▶

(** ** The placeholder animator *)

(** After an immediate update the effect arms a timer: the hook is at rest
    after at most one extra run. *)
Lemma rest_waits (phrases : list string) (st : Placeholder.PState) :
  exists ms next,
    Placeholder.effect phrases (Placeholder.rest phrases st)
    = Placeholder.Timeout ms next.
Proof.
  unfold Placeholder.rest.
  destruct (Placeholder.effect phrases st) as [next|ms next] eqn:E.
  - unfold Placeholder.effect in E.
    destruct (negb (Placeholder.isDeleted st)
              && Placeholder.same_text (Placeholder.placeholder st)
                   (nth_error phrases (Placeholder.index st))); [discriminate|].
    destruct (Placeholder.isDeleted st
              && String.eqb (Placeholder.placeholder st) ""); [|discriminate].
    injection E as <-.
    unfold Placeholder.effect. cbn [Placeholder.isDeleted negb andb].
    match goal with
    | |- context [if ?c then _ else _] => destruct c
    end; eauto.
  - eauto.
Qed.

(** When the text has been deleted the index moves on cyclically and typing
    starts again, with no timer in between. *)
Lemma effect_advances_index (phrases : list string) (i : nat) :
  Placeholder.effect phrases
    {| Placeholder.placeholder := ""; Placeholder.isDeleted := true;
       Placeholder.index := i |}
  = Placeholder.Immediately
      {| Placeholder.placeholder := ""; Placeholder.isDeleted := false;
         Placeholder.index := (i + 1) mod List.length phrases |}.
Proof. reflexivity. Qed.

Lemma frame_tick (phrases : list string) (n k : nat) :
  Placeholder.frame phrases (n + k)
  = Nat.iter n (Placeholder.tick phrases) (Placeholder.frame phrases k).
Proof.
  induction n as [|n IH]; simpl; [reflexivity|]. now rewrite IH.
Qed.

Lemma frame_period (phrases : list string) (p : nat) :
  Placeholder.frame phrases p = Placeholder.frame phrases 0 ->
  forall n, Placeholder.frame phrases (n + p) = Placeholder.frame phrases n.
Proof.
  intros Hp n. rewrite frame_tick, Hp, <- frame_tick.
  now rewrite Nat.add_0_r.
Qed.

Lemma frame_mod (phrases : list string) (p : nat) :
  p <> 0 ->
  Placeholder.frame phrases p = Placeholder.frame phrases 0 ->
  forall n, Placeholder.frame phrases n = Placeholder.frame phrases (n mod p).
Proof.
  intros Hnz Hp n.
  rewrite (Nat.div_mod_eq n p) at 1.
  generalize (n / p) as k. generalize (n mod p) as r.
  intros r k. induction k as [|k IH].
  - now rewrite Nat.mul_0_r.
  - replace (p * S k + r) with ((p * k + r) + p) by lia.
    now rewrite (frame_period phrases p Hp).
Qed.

◀

TASK STATEMENT: Whatever appears in the lines above should be copied exactly.

SOLVED EXERCISE:
(** ** The placeholder animator *)

(** After an immediate update the effect arms a timer: the hook is at rest
    after at most one extra run. *)
Lemma rest_waits (phrases : list string) (st : Placeholder.PState) :
  exists ms next,
    Placeholder.effect phrases (Placeholder.rest phrases st)
    = Placeholder.Timeout ms next.
Proof.
  unfold Placeholder.rest.
  destruct (Placeholder.effect phrases st) as [next|ms next] eqn:E.
  - unfold Placeholder.effect in E.
    destruct (negb (Placeholder.isDeleted st)
              && Placeholder.same_text (Placeholder.placeholder st)
                   (nth_error phrases (Placeholder.index st))); [discriminate|].
    destruct (Placeholder.isDeleted st
              && String.eqb (Placeholder.placeholder st) ""); [|discriminate].
    injection E as <-.
    unfold Placeholder.effect. cbn [Placeholder.isDeleted negb andb].
    match goal with
    | |- context [if ?c then _ else _] => destruct c
    end; eauto.
  - eauto.
Qed.

(** When the text has been deleted the index moves on cyclically and typing
    starts again, with no timer in between. *)
Lemma effect_advances_index (phrases : list string) (i : nat) :
  Placeholder.effect phrases
    {| Placeholder.placeholder := ""; Placeholder.isDeleted := true;
       Placeholder.index := i |}
  = Placeholder.Immediately
      {| Placeholder.placeholder := ""; Placeholder.isDeleted := false;
         Placeholder.index := (i + 1) mod List.length phrases |}.
Proof. reflexivity. Qed.

Lemma frame_tick (phrases : list string) (n k : nat) :
  Placeholder.frame phrases (n + k)
  = Nat.iter n (Placeholder.tick phrases) (Placeholder.frame phrases k).
Proof.
  induction n as [|n IH]; simpl; [reflexivity|]. now rewrite IH.
Qed.

Lemma frame_period (phrases : list string) (p : nat) :
  Placeholder.frame phrases p = Placeholder.frame phrases 0 ->
  forall n, Placeholder.frame phrases (n + p) = Placeholder.frame phrases n.
Proof.
  intros Hp n. rewrite frame_tick, Hp, <- frame_tick.
  now rewrite Nat.add_0_r.
Qed.

Lemma frame_mod (phrases : list string) (p : nat) :
  p <> 0 ->
  Placeholder.frame phrases p = Placeholder.frame phrases 0 ->
  forall n, Placeholder.frame phrases n = Placeholder.frame phrases (n mod p).
Proof.
  intros Hnz Hp n.
  rewrite (Nat.div_mod_eq n p) at 1.
  generalize (n / p) as k. generalize (n mod p) as r.
  intros r k. induction k as [|k IH].
  - now rewrite Nat.mul_0_r.
  - replace (p * S k + r) with ((p * k + r) + p) by lia.
    now rewrite (frame_period phrases p Hp).
Qed.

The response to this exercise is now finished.